BEGIN Data for this exercise
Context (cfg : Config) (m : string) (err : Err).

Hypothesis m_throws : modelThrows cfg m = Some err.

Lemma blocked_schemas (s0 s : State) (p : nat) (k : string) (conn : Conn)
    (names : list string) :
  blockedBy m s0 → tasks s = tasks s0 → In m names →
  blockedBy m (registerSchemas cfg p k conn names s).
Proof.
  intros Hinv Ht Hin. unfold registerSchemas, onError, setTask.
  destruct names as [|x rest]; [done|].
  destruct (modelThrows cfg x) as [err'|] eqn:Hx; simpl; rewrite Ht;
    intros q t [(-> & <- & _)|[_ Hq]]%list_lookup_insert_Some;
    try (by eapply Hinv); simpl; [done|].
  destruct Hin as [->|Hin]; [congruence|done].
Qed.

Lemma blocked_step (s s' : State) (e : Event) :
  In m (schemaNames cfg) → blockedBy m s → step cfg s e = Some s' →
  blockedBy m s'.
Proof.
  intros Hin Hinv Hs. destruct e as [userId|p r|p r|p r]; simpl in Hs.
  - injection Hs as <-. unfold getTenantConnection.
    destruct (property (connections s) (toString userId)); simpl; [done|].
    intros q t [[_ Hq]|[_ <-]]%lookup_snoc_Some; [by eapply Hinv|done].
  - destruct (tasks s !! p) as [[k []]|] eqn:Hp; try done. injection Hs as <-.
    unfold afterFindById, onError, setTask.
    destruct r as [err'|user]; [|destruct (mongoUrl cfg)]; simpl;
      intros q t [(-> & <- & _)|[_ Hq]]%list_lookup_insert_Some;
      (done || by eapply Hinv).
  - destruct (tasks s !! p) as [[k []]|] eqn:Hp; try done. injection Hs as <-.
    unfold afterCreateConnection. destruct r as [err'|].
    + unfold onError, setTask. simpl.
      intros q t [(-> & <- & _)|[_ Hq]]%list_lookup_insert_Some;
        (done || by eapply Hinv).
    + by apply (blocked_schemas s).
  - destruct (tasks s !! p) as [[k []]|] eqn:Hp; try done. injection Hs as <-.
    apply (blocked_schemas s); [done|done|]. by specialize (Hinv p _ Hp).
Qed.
END Data for this exercise
▸ **Try it**
Task for the records above: copy every line in which the word "done" occurs.

▸ **Expected answer**
  destruct names as [|x rest]; [done|].
    try (by eapply Hinv); simpl; [done|].
  destruct Hin as [->|Hin]; [congruence|done].
    destruct (property (connections s) (toString userId)); simpl; [done|].
    intros q t [[_ Hq]|[_ <-]]%lookup_snoc_Some; [by eapply Hinv|done].
  - destruct (tasks s !! p) as [[k []]|] eqn:Hp; try done. injection Hs as <-.
      (done || by eapply Hinv).
  - destruct (tasks s !! p) as [[k []]|] eqn:Hp; try done. injection Hs as <-.
        (done || by eapply Hinv).
  - destruct (tasks s !! p) as [[k []]|] eqn:Hp; try done. injection Hs as <-.
    apply (blocked_schemas s); [done|done|]. by specialize (Hinv p _ Hp).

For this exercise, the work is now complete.